BEGIN

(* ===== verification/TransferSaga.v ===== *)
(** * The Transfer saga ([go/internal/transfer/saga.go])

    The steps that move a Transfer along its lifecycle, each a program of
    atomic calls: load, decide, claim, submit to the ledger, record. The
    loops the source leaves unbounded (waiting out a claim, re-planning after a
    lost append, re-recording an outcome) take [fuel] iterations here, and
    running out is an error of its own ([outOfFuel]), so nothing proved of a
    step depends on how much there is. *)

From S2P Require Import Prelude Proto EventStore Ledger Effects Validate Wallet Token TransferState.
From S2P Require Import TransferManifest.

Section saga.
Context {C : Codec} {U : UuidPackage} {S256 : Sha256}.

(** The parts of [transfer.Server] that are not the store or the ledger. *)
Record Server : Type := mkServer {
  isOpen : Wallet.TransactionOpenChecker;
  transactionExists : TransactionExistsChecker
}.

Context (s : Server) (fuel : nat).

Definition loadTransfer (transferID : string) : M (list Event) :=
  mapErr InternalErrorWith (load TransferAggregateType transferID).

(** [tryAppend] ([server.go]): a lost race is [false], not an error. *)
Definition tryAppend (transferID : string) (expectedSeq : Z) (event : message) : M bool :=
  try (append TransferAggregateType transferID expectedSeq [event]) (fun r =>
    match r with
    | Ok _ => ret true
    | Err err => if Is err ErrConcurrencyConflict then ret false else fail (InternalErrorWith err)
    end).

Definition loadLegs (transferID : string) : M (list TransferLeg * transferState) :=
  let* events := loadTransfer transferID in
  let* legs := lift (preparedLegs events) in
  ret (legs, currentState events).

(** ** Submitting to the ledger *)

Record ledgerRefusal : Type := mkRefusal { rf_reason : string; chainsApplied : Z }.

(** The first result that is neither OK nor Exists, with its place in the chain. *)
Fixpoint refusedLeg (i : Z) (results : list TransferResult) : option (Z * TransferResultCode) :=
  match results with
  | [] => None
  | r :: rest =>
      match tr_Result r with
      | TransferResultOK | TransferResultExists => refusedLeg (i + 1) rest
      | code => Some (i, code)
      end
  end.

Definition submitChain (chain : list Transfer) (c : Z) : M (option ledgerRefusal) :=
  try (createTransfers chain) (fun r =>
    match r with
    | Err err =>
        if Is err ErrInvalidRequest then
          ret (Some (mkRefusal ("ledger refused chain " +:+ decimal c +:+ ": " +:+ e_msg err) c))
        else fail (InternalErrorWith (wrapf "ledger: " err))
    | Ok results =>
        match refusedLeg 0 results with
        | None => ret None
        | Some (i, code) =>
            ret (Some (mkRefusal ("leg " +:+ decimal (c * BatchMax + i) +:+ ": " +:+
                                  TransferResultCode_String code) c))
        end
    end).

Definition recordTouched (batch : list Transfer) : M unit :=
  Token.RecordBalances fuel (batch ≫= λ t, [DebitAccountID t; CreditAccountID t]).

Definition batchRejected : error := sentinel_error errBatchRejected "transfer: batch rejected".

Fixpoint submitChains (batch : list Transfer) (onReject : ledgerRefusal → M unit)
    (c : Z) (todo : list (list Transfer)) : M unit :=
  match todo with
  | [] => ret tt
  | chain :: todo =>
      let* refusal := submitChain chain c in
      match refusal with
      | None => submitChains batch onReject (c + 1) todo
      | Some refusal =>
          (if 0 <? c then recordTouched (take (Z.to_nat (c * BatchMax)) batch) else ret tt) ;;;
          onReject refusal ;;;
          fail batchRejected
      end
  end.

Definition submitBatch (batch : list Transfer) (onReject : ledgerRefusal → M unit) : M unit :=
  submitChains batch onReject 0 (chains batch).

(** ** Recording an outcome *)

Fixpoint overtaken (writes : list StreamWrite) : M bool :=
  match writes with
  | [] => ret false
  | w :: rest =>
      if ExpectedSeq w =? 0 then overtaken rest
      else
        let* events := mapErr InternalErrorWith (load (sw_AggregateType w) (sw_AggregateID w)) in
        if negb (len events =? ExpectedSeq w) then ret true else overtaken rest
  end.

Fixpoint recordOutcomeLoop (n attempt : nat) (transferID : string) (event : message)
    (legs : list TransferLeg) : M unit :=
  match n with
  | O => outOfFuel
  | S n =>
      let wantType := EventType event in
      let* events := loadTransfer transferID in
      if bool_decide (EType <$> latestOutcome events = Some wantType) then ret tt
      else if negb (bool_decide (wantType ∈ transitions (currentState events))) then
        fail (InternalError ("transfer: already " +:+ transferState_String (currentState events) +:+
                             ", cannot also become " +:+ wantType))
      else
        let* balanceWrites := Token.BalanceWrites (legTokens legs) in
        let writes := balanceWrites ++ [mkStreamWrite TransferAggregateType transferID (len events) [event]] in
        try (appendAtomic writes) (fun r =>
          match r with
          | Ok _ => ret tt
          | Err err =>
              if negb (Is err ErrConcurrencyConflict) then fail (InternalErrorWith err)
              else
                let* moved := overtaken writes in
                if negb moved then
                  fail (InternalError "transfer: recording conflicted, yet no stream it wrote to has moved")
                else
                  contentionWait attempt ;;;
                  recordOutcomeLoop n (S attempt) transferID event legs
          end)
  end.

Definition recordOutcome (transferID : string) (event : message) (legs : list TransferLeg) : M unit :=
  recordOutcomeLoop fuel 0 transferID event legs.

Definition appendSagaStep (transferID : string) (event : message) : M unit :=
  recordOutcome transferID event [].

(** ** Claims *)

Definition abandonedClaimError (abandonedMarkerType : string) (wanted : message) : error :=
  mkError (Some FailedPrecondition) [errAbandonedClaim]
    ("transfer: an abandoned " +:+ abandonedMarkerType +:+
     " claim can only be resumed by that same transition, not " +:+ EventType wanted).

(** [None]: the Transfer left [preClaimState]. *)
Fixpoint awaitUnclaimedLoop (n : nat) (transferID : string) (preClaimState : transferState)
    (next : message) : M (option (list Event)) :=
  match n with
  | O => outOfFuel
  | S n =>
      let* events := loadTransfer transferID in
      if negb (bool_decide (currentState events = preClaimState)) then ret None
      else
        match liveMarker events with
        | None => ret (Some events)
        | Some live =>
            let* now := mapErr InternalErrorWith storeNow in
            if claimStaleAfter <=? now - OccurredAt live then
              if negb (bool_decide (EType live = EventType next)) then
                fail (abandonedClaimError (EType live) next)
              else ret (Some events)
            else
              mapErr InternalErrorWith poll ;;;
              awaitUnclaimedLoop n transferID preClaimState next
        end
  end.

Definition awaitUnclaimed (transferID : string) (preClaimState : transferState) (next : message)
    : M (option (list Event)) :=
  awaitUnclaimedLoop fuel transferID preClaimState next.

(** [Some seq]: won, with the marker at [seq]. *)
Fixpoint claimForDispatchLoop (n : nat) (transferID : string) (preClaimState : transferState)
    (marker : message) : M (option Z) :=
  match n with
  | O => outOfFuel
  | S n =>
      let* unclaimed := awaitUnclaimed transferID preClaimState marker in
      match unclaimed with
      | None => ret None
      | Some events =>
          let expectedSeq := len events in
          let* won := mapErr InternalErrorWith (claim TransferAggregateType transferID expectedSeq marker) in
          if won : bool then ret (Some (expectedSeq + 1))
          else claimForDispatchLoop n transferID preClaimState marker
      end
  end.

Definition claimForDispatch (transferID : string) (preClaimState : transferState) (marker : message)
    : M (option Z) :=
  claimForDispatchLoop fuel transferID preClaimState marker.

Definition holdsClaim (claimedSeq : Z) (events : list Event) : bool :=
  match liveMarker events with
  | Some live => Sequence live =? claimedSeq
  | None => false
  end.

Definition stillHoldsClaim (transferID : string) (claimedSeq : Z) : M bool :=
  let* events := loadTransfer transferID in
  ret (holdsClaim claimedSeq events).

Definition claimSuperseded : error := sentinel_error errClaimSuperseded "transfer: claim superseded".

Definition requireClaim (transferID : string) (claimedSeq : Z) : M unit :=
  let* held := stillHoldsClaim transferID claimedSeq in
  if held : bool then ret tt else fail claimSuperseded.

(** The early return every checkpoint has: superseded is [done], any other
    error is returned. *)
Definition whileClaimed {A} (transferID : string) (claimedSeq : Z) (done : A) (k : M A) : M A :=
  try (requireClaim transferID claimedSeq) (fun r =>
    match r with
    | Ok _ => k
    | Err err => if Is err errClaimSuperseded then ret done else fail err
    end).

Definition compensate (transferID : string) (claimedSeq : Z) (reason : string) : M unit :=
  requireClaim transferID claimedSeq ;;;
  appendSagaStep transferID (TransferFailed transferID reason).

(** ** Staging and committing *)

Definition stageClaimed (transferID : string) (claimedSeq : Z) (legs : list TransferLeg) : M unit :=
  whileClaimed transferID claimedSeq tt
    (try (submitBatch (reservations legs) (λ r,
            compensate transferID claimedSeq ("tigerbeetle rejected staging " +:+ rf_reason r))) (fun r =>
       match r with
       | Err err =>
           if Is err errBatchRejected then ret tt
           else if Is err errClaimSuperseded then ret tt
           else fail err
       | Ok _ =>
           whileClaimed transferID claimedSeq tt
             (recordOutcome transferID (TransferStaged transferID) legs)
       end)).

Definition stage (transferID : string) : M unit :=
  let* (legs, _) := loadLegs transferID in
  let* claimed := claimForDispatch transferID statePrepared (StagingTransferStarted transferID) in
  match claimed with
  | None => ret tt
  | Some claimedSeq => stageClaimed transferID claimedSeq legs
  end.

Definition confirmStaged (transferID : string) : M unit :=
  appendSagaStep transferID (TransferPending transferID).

END

In the entries above, locate every line with the word "mapErr" and copy it.

  mapErr InternalErrorWith (load TransferAggregateType transferID).
        let* events := mapErr InternalErrorWith (load (sw_AggregateType w) (sw_AggregateID w)) in
            let* now := mapErr InternalErrorWith storeNow in
              mapErr InternalErrorWith poll ;;;
          let* won := mapErr InternalErrorWith (claim TransferAggregateType transferID expectedSeq marker) in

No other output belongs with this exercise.